Pick out every line in the data below that holds "mkSchemaField".

(Items from a data source)

★ ★ ★ ★

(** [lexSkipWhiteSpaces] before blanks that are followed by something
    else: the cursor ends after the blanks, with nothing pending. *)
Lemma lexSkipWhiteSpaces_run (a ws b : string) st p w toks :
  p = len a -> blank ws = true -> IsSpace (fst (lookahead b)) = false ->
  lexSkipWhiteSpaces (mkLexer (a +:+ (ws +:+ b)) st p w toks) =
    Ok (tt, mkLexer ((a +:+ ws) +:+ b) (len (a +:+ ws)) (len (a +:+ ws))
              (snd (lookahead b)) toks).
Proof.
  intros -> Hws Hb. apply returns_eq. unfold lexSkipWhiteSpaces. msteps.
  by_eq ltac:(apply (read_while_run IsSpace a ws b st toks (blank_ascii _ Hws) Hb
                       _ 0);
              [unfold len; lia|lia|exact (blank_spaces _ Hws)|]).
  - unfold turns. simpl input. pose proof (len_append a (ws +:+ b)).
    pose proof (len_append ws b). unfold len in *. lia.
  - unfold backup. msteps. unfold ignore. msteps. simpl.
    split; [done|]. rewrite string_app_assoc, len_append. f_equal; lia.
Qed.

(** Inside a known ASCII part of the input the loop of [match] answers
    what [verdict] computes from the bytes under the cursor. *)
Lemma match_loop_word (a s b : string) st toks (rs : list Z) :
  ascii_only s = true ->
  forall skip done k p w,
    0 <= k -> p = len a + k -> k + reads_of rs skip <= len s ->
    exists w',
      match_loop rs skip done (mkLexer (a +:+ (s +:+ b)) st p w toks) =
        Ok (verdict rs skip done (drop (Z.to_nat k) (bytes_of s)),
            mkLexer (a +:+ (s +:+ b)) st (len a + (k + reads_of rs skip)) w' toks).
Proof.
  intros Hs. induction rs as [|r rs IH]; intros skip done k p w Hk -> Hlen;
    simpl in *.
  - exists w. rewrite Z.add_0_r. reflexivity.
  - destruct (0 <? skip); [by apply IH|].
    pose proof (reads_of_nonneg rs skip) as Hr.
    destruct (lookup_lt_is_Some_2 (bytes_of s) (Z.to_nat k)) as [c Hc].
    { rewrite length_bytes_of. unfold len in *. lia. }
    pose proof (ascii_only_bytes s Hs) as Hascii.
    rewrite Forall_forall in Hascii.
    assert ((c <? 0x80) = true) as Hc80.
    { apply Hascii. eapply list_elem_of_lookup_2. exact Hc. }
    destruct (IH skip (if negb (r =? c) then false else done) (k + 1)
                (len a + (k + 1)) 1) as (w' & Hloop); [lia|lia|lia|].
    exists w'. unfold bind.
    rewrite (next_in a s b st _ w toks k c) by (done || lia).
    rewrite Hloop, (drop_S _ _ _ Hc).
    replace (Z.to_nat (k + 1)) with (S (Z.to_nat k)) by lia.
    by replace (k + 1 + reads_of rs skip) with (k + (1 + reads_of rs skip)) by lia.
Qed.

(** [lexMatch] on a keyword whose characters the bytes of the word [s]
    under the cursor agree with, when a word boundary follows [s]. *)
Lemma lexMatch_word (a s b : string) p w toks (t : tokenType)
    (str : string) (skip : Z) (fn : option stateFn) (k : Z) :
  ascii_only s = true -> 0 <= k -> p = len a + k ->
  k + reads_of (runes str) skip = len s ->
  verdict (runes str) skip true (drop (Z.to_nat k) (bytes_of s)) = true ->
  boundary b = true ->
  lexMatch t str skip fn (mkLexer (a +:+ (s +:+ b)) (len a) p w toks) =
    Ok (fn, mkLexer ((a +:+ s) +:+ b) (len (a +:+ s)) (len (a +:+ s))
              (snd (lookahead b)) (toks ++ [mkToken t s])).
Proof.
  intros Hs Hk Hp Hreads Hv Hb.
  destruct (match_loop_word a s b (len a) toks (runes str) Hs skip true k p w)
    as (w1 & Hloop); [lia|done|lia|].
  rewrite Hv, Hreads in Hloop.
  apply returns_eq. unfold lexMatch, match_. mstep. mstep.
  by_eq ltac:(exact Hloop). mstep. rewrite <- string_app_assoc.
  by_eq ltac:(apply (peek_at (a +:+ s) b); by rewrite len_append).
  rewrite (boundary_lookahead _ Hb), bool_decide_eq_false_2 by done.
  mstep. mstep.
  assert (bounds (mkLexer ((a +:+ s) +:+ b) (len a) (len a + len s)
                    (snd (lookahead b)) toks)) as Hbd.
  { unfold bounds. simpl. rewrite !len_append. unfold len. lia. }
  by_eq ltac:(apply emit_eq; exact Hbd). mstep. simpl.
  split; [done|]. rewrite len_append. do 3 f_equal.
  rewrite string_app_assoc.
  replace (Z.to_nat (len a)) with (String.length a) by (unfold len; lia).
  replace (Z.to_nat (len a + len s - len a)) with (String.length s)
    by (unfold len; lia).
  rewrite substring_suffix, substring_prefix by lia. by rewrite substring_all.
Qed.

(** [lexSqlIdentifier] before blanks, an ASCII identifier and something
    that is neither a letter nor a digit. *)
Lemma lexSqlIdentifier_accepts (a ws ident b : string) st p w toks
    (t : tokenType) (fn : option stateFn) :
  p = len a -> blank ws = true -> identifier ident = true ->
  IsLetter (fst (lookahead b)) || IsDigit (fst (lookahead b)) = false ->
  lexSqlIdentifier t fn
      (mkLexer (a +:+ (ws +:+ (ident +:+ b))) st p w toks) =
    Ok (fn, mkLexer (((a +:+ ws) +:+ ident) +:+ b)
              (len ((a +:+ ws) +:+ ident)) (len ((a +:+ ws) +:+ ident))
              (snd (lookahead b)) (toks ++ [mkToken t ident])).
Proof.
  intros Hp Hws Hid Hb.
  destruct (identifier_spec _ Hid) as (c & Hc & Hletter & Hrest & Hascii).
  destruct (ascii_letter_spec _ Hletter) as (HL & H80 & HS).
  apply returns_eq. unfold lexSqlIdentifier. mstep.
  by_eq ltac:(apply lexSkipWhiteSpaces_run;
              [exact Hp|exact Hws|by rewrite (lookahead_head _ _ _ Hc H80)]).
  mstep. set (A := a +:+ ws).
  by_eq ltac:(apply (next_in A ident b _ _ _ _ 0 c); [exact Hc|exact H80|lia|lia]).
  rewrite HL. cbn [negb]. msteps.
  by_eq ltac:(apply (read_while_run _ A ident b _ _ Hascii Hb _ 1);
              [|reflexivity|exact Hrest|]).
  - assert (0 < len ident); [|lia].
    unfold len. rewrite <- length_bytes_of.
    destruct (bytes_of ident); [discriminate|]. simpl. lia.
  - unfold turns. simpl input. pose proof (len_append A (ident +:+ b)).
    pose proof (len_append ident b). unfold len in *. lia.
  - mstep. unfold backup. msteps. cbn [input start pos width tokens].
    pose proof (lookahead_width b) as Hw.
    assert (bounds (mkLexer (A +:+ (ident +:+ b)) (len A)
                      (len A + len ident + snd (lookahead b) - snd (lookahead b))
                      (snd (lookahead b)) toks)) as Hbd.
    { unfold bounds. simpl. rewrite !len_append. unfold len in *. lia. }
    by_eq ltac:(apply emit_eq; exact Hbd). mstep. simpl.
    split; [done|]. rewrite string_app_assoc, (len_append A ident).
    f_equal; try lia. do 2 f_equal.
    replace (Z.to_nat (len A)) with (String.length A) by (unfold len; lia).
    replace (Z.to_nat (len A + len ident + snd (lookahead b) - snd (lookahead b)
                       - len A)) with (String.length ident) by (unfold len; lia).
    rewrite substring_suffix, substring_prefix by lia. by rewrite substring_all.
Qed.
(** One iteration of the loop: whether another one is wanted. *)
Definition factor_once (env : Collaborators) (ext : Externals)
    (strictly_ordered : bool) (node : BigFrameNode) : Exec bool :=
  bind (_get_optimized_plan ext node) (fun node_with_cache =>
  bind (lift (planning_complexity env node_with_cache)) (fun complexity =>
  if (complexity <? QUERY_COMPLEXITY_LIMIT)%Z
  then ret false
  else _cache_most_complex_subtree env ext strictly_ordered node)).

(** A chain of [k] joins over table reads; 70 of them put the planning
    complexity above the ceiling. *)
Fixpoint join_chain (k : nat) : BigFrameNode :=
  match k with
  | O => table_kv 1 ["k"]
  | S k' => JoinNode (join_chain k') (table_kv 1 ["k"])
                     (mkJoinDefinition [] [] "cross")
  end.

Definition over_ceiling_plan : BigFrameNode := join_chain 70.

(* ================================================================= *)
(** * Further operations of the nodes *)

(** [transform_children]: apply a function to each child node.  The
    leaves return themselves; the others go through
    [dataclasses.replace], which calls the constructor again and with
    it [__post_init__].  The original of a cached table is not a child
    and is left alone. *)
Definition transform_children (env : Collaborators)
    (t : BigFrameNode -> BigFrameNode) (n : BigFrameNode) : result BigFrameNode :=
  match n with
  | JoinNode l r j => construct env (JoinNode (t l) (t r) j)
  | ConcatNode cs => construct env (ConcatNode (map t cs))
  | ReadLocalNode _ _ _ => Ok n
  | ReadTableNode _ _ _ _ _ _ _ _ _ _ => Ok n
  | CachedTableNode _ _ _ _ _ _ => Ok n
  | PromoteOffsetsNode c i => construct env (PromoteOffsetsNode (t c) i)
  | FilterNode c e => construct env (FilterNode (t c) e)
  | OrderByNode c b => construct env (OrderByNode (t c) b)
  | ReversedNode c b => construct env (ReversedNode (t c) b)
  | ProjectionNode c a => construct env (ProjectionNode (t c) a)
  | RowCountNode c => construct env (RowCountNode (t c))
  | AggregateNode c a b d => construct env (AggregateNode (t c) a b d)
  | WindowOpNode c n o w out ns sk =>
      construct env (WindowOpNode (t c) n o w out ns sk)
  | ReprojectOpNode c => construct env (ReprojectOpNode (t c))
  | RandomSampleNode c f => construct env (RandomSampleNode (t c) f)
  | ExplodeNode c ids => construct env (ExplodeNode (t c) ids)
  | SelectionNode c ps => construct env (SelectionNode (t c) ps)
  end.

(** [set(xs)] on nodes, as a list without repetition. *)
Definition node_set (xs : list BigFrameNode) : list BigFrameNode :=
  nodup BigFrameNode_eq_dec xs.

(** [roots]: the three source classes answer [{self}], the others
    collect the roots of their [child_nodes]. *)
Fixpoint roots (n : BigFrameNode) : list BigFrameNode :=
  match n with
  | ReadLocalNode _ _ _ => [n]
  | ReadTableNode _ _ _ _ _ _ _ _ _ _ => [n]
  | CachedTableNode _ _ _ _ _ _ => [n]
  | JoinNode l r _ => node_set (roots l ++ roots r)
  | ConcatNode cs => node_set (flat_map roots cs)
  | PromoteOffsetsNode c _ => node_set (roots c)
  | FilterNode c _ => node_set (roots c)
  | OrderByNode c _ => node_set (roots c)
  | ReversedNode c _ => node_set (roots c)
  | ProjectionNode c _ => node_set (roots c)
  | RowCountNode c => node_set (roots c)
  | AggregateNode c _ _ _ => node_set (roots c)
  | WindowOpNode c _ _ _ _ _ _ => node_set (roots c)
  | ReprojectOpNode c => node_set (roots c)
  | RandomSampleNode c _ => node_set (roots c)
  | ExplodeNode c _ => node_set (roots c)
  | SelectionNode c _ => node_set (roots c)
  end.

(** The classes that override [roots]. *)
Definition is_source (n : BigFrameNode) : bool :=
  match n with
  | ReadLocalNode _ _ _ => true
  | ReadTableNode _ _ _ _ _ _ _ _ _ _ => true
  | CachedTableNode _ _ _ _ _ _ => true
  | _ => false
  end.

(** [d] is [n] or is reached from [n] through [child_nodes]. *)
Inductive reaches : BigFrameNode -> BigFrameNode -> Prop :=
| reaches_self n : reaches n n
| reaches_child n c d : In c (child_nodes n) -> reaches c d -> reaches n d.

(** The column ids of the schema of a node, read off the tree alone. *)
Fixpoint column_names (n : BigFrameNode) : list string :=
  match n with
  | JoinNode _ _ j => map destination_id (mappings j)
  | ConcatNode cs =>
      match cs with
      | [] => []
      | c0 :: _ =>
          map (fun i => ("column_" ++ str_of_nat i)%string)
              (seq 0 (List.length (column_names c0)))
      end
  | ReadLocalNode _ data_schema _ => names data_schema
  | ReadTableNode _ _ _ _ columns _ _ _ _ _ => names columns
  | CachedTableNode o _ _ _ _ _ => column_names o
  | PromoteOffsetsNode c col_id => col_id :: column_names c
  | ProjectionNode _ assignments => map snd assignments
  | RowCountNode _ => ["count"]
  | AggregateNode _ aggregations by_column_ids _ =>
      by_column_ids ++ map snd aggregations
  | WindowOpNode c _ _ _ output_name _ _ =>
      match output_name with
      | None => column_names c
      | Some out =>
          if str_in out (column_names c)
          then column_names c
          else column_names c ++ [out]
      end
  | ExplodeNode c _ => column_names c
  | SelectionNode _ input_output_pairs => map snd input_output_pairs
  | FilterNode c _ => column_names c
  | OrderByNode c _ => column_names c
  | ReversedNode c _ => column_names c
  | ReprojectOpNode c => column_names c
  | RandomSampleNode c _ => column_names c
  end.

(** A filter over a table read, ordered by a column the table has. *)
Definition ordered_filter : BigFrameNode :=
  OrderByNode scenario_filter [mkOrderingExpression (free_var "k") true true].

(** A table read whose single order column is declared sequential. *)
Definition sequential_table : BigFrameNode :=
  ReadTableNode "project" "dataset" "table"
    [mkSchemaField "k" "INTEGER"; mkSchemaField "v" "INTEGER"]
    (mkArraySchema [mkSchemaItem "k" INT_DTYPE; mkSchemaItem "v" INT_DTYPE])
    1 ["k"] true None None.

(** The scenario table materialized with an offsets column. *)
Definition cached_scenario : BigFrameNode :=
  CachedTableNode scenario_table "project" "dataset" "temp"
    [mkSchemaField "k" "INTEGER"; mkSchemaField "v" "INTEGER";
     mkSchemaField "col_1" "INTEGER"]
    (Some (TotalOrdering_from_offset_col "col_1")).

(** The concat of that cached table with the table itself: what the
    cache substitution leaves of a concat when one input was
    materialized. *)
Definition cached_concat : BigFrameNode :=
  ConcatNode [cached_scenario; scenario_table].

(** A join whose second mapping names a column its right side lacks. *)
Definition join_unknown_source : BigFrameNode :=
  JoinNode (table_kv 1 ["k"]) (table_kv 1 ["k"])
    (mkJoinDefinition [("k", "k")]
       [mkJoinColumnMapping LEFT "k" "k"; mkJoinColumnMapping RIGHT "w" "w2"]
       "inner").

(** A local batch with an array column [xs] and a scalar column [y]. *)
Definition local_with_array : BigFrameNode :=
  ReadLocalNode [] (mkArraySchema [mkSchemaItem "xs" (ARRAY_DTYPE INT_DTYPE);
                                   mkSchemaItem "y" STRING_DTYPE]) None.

★ ★ ★ ★

■ **Answer box**:
    [mkSchemaField "k" "INTEGER"; mkSchemaField "v" "INTEGER"]
    [mkSchemaField "k" "INTEGER"; mkSchemaField "v" "INTEGER";
     mkSchemaField "col_1" "INTEGER"]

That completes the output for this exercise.